As temperatures plunged to some of the lowest levels in living
memory this week, municipal officials rushed to accommodate the
homeless in hostels, hotels and other emergency centres. At night,
groups of doctors and social workers took to the streets offering
blankets and first aid. Educated professionals, too shamefaced to
want to speak, now stand in line with immigrants from developing
countries waiting for food handouts from the town hall.
"We are very close to this becoming a full-blown humanitarian
crisis," said Giorgos Apostolopoulos, who heads Athens' municipal
homeless shelter. "If these economic policies continue the
situation will get a lot worse. It's shocking. Well-dressed people
who own laptops and mobiles are finding themselves with nothing,
out on the street."
Austerity has not only exhausted the Greeks. Anger is also
mounting, evidenced by yesterday's protests. The prospect of more
cost-cutting reforms – required, say creditors, to avoid a default
in March when the country has to repay €14.5bn in maturing bonds –
recently prompted Greece's spiritual leader, Archbishop Ieronymos,
to warn of a "social explosion".
Making a rare public intervention in a letter to the prime
minister, Lucas Papademos, he said: "Homelessness and even hunger
– phenomena seen during the second world war – have reached
nightmare proportions. The medicine we are taking has proved fatal
for the nation. More painful and more unjust measures are now set
to follow along the same, hopeless course."
Unions, too, have predicted that the reaction to yet more
austerity will be "uncontrollable".
But in adversity, there has also been an extraordinary outpouring
of solidarity. Klimaka's courtyard, like that of the municipal
shelter, is brimming with boxes of blankets, clothes and food
dispatched by other Greeks wanting to help their countrymen in
need.
"The troika [debt inspectors from the EU/IMF and ECB] come and
go," said Spyros Grigoratos, one do-gooder emerging from his BMW
with sleeping bags and jackets for the refuge. "They fiddle with
numbers and don't know or care about the real situation on the
ground.
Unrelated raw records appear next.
(* ===== verification/ProtoText.v ===== *)
(** * ProtoText: keeping upstream frames marshalable (common/agent/prototext.go)

    protobuf refuses to marshal a message that holds a string which is not
    valid UTF-8.  [SanitizeProtoStrings] repairs the strings of a frame before
    it is sent.  A protobuf message is its populated fields; [pvalue] has one
    constructor per kind of field the walk distinguishes.  The GBK decoder
    (golang.org/x/text) is a parameter. *)
From S2P Require Import Prelude GoStrings.
From Stdlib Require Import Ascii.

(** ** utf8.ValidString and strings.ToValidUTF8 *)
Definition good_rune (r : rune) : bool := match r with RInvalid _ => false | _ => true end.
Definition ValidString (s : string) : bool := forallb good_rune (runes s).

Definition rune_bytes (r : rune) : string :=
  match r with RAscii c => String c "" | RMulti enc => enc | RInvalid c => String c "" end.
Definition replacement : string := String "239" (String "191" (String "189" "")).  (** U+FFFD *)
(** a run of invalid bytes becomes one replacement *)
Fixpoint to_valid (in_run : bool) (rs : list rune) : string :=
  match rs with
  | [] => ""
  | RInvalid _ :: rs => if in_run then to_valid true rs else replacement +:+ to_valid true rs
  | r :: rs => rune_bytes r +:+ to_valid false rs
  end.
Definition ToValidUTF8 (s : string) : string := to_valid false (runes s).

(** A rune that decoding can produce. *)
Definition wf_rune (r : rune) : Prop :=
  match r with
  | RAscii c => (code c <? 0x80)%N = true
  | RInvalid _ => False
  | RMulti enc =>
      (∃ a b, enc = String a (String b "") ∧ ok2 a b = true) ∨
      (∃ a b c, enc = String a (String b (String c "")) ∧ ok3 a b c = true) ∨
      (∃ a b c d, enc = String a (String b (String c (String d ""))) ∧ ok4 a b c d = true)
  end.

Lemma ok2_lead a b : ok2 a b = true → (code a <? 0x80)%N = false.
Proof.
  unfold ok2, in_range. intros H. apply andb_true_iff in H as [[H%N.leb_le _]%andb_true_iff _].
  apply N.ltb_ge. lia.
Qed.
Lemma ok3_lead a b c : ok3 a b c = true → (code a <? 0x80)%N = false ∧ ok2 a b = false.
Proof.
  unfold ok3, ok2, is_code, in_range. intros H. apply andb_true_iff in H as [H _].
  assert (0xE0 ≤ code a)%N as Hle.
  { repeat (apply orb_true_iff in H as [H|H]);
      repeat match goal with H : (_ && _) = true |- _ => apply andb_true_iff in H as [? ?] end.
    - match goal with H : (code a =? _)%N = true |- _ => apply N.eqb_eq in H end. lia.
    - match goal with H : (code a =? _)%N = true |- _ => apply N.eqb_eq in H end. lia.
    - match goal with H : (_ || _) = true |- _ => apply orb_true_iff in H as [H|H] end;
        apply andb_true_iff in H as [H%N.leb_le _]; lia. }
  split; [apply N.ltb_ge; lia|]. rw (proj2 (N.leb_gt (code a) 0xDF)); [|lia]. by rw andb_false_r.
Qed.
Lemma ok4_lead a b c d :
  ok4 a b c d = true → (code a <? 0x80)%N = false ∧ ok2 a b = false ∧ ok3 a b c = false.
Proof.
  intros H. assert (0xF0 ≤ code a)%N as Hle.
  { unfold ok4, is_code, in_range in H. apply andb_true_iff in H as [[H _]%andb_true_iff _].
    repeat (apply orb_true_iff in H as [H|H]);
      repeat match goal with H : (_ && _) = true |- _ => apply andb_true_iff in H as [? ?] end;
      repeat match goal with
        | H : (code a =? _)%N = true |- _ => apply N.eqb_eq in H
        | H : (_ <=? code a)%N = true |- _ => apply N.leb_le in H end; lia. }
  split; [apply N.ltb_ge; lia|]. unfold ok2, ok3, is_code, in_range.
  rw (proj2 (N.leb_gt (code a) 0xDF)); [|lia].
  rw (proj2 (N.eqb_neq (code a) 0xE0)); [|lia]. rw (proj2 (N.eqb_neq (code a) 0xED)); [|lia].
  rw (proj2 (N.leb_gt (code a) 0xEC)); [|lia]. rw (proj2 (N.leb_gt (code a) 0xEF)); [|lia].
  by rw !andb_false_r.
Qed.

Lemma runes_cons r s : wf_rune r → runes (rune_bytes r +:+ s) = r :: runes s.
Proof.
  destruct r as [c|enc|c]; simpl; [| |done].
  - intros Hc. change (String c "" +:+ s) with (String c s). cbn [runes]. by rw Hc.
  - intros [(a & b & -> & H)|[(a & b & c & -> & H)|(a & b & c & d & -> & H)]].
    + change (String a (String b "") +:+ s) with (String a (String b s)). cbn [runes].
      by rw (ok2_lead _ _ H) H.
    + change (String a (String b (String c "")) +:+ s) with (String a (String b (String c s))).
      destruct (ok3_lead _ _ _ H) as [H1 H2]. cbn [runes]. by rw H1 H2 H.
    + change (String a (String b (String c (String d ""))) +:+ s)
        with (String a (String b (String c (String d s)))).
      destruct (ok4_lead _ _ _ _ H) as (H1 & H2 & H3). cbn [runes]. by rw H1 H2 H3 H.
Qed.

Lemma runes_wf n s :
  String.length s ≤ n → Forall (λ r, good_rune r = true → wf_rune r) (runes s).
Proof.
  revert s. induction n as [|n IH]; intros s Hn; destruct s as [|a s1]; simpl in Hn; try lia; try done.
  cbn [runes]. destruct (code a <? 0x80)%N eqn:E; [constructor; [done|]; apply IH; lia|].
  destruct s1 as [|b s2]; [by constructor|]. simpl in Hn.
  destruct (ok2 a b) eqn:E2; [constructor; [intros _; left; eauto|apply IH; lia]|].
  destruct s2 as [|c s3]; [constructor; [done|apply IH; simpl; lia]|]. simpl in Hn.
  destruct (ok3 a b c) eqn:E3; [constructor; [intros _; right; left; eauto 6|apply IH; lia]|].
  destruct s3 as [|d s4]; [constructor; [done|apply IH; simpl; lia]|]. simpl in Hn.
  destruct (ok4 a b c d) eqn:E4; [constructor; [intros _; right; right; eauto 8|apply IH; lia]|].
  constructor; [done|apply IH; simpl; lia].
Qed.

Lemma replacement_wf : wf_rune (RMulti replacement).
Proof. right. left. by exists "239"%char, "191"%char, "189"%char. Qed.

Lemma to_valid_good b rs :
  Forall (λ r, good_rune r = true → wf_rune r) rs → ValidString (to_valid b rs) = true.
Proof.
  unfold ValidString. revert b. induction rs as [|r rs IH]; intros b Hall; [done|].
  inversion Hall as [|? ? Hr Hrs]; subst.
  destruct r as [c|enc|c]; cbn [to_valid].
  - rw runes_cons; [|by apply Hr]. cbn. by apply IH.
  - rw (runes_cons (RMulti enc)); [|by apply Hr]. cbn. by apply IH.
  - destruct b; [by apply IH|]. rw (runes_cons (RMulti replacement)); [|apply replacement_wf].
    cbn. by apply IH.
Qed.
Lemma ToValidUTF8_valid s : ValidString (ToValidUTF8 s) = true.
Proof. apply to_valid_good. by eapply runes_wf. Qed.

(** ** Messages *)
Inductive pvalue :=
| PString (s : string)
| PStrings (l : list string)                       (** repeated string *)
| PStrMap (m : list (string * string))             (** map<string, string> *)
| PScalar (n : Z)                                  (** numbers, booleans, enums *)
| PBytes (b : string)
| PMessage (fields : list (string * pvalue))
| PMessages (l : list (list (string * pvalue)))    (** repeated message *)
| PMsgMap (m : list (string * list (string * pvalue))).
Definition pmsg : Type := list (string * pvalue).

Section gbk.
(** simplifiedchinese.GBK.NewDecoder(), [None] when it fails *)
Variable gbk : string → option string.

Definition SanitizeUTF8 (s : string) : string :=
  if String.eqb s "" || ValidString s then s
  else match gbk s with
       | Some decoded => if ValidString decoded then decoded else ToValidUTF8 s
       | None => ToValidUTF8 s
       end.

(** each branch tests the string before it repairs it *)
Definition fix_string (s : string) : string := if ValidString s then s else SanitizeUTF8 s.

Fixpoint sanitizeReflect (v : pvalue) : pvalue :=
  match v with
  | PStrMap m => PStrMap (map (λ kv, (kv.1, fix_string kv.2)) m)
  | PMsgMap m => PMsgMap m                        (** MapValue().Kind() != StringKind *)
  | PStrings l => PStrings (map fix_string l)
  | PMessages l => PMessages l                    (** Kind() != StringKind *)
  | PString s => PString (fix_string s)
  | PMessage fs => PMessage (map (λ kv, (kv.1, sanitizeReflect kv.2)) fs)
  | PScalar n => PScalar n
  | PBytes b => PBytes b
  end.
Definition SanitizeProtoStrings (m : pmsg) : pmsg :=
  map (λ kv, (kv.1, sanitizeReflect kv.2)) m.

(** ** What protobuf marshals *)
Fixpoint marshalable_value (v : pvalue) : bool :=
  match v with
  | PString s => ValidString s
  | PStrings l => forallb ValidString l
  | PStrMap m => forallb (λ kv, ValidString kv.1 && ValidString kv.2) m
  | PScalar _ | PBytes _ => true
  | PMessage fs => forallb (λ kv, marshalable_value kv.2) fs
  | PMessages l => forallb (forallb (λ kv, marshalable_value kv.2)) l
  | PMsgMap m => forallb (λ kv, ValidString kv.1 && forallb (λ f, marshalable_value f.2) kv.2) m
  end.
Definition marshalable (m : pmsg) : bool := forallb (λ kv, marshalable_value kv.2) m.

(** The parts of a message the walk does not repair are in order: repeated
    messages, map keys and maps of messages. *)
Fixpoint reachable_ok (v : pvalue) : bool :=
  match v with
  | PString _ | PStrings _ | PScalar _ | PBytes _ => true
  | PStrMap m => forallb (λ kv, ValidString kv.1) m
  | PMessage fs => forallb (λ kv, reachable_ok kv.2) fs
  | PMessages _ | PMsgMap _ => marshalable_value v
  end.

Section ind.
Variable P : pvalue → Prop.
Hypothesis HS : ∀ s, P (PString s).
Hypothesis HL : ∀ l, P (PStrings l).
Hypothesis HM : ∀ m, P (PStrMap m).
Hypothesis HN : ∀ n, P (PScalar n).
Hypothesis HB : ∀ b, P (PBytes b).
Hypothesis HG : ∀ fs, Forall (λ kv, P kv.2) fs → P (PMessage fs).
Hypothesis HR : ∀ l, P (PMessages l).
Hypothesis HW : ∀ m, P (PMsgMap m).
(** Induction through singular messages. *)
Fixpoint pvalue_walk (v : pvalue) : P v :=
  match v with
  | PString s => HS s
  | PStrings l => HL l
  | PStrMap m => HM m
  | PScalar n => HN n
  | PBytes b => HB b
  | PMessage fs =>
      HG fs ((fix go (fs : list (string * pvalue)) : Forall (λ kv, P kv.2) fs :=
        match fs with
        | [] => List.Forall_nil _
        | (k, v) :: fs => List.Forall_cons _ (k, v) fs (pvalue_walk v) (go fs)
        end) fs)
  | PMessages l => HR l
  | PMsgMap m => HW m
  end.
End ind.

Lemma fix_string_valid s : ValidString (fix_string s) = true.
Proof.
  unfold fix_string. destruct (ValidString s) eqn:E; [done|]. unfold SanitizeUTF8.
  rw E. destruct (String.eqb_spec s "") as [->|]; [done|]. simpl.
  destruct (gbk s) as [d|]; [|apply ToValidUTF8_valid].
  destruct (ValidString d) eqn:Ed; [done|apply ToValidUTF8_valid].
Qed.

Lemma forallb_map_Forall {A} (f : A → A) (P : A → bool) l :
  Forall (λ x, P (f x) = true) l → forallb P (map f l) = true.
Proof. induction 1 as [|x l Hx _ IH]; simpl; [done|]. by rw Hx IH. Qed.
Lemma forallb_Forall {A} (P : A → bool) l : forallb P l = true ↔ Forall (λ x, P x = true) l.
Proof.
  split; [|induction 1 as [|x l Hx _ IH]; simpl; [done|]; by rw Hx IH].
  induction l as [|x l IH]; simpl; [done|]. intros [Hx Hl]%andb_true_iff. constructor; auto.
Qed.

Lemma sanitize_value_marshalable v :
  reachable_ok v = true → marshalable_value (sanitizeReflect v) = true.
Proof.
  induction v using pvalue_walk; simpl; intros Hr; try done.
  - apply fix_string_valid.
  - apply forallb_map_Forall, Forall_forall. intros. apply fix_string_valid.
  - apply forallb_map_Forall. apply forallb_Forall in Hr. eapply Forall_impl; [exact Hr|].
    intros [k s] Hk. simpl in *. by rw Hk fix_string_valid.
  - apply forallb_map_Forall. apply forallb_Forall in Hr.
    eapply Forall_impl; [exact (proj2 (Forall_and _ _) (conj H Hr))|]. intros [k v] [H1 H2]. by apply H1.
Qed.

(** Every upstream frame whose invalid text lies in strings, repeated
    strings, map values and nested messages marshals after
    [SanitizeProtoStrings], whatever the GBK decoder answers. *)
Theorem sanitize_marshalable m :
  Forall (λ kv, reachable_ok kv.2 = true) m → marshalable (SanitizeProtoStrings m) = true.
Proof.
  intros Hall. apply forallb_map_Forall. eapply Forall_impl; [exact Hall|].
  intros [k v]. apply sanitize_value_marshalable.
Qed.

Lemma fix_string_id s : ValidString s = true → fix_string s = s.
Proof. unfold fix_string. by intros ->. Qed.
Lemma map_id_Forall {A} (f : A → A) l : Forall (λ x, f x = x) l → map f l = l.
Proof. induction 1 as [|x l Hx _ IH]; simpl; [done|]. by rw Hx IH. Qed.
Lemma sanitize_value_id v : marshalable_value v = true → sanitizeReflect v = v.
Proof.
  induction v using pvalue_walk; simpl; intros Hm; try done; f_equal.
  - by apply fix_string_id.
  - apply map_id_Forall. apply forallb_Forall in Hm. eapply Forall_impl; [exact Hm|]. apply fix_string_id.
  - apply map_id_Forall. apply forallb_Forall in Hm. eapply Forall_impl; [exact Hm|].
    intros [k s] [_ Hs]%andb_true_iff. simpl in *. by rw fix_string_id.
  - apply map_id_Forall. apply forallb_Forall in Hm.
    eapply Forall_impl; [exact (proj2 (Forall_and _ _) (conj H Hm))|]. intros [k v] [H1 H2].
    simpl in *. by rw H1.
Qed.
(** A frame that already marshals is not changed. *)
Lemma sanitize_id m : marshalable m = true → SanitizeProtoStrings m = m.
Proof.
  unfold marshalable. intros Hm%forallb_Forall. apply map_id_Forall.
  eapply Forall_impl; [exact Hm|]. intros [k v] Hv. simpl in *. by rw sanitize_value_id.
Qed.

(** Text inside a repeated message is never repaired: a frame that
    carries a list of messages with one invalid string does not marshal after
    [SanitizeProtoStrings]. *)
Theorem sanitize_skips_repeated name l :
  marshalable_value (PMessages l) = false →
  marshalable (SanitizeProtoStrings [(name, PMessages l)]) = false.
Proof. intros Hl. unfold marshalable. simpl in *. by rw Hl. Qed.
End gbk.

(** "\xd6\xd0", the GBK encoding of a character, which is not UTF-8. *)
Definition gbk_text : string := String "214" (String "208" "").
Lemma sanitize_marshalable_witness :
  marshalable [("error", PString gbk_text)] = false ∧
  marshalable (SanitizeProtoStrings (λ _, None) [("error", PString gbk_text)]) = true.
Proof.
  split; [vm_compute; reflexivity|].
  apply (sanitize_marshalable (λ _, None) [("error", PString gbk_text)]).
  constructor; [reflexivity|constructor].
Defined.
Lemma sanitize_skips_repeated_witness :
  marshalable (SanitizeProtoStrings (λ _, Some "x")
    [("sessions", PMessages [[("error", PString gbk_text)]])]) = false.
Proof. apply sanitize_skips_repeated. vm_compute. reflexivity. Defined.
The real answer is not more austerity. That way lies
chaos."
For Greeks such as Lambros the latest measures are a wakeup call,
but not for those who will suffer from them most. "If they want to
take the last ten cents away from us, which they have clearly
shown they want to do, they will have to pay the consequences. One
fine day nothing will be the same again because people like me and
them," he says pointing to others in the shelter, "will act."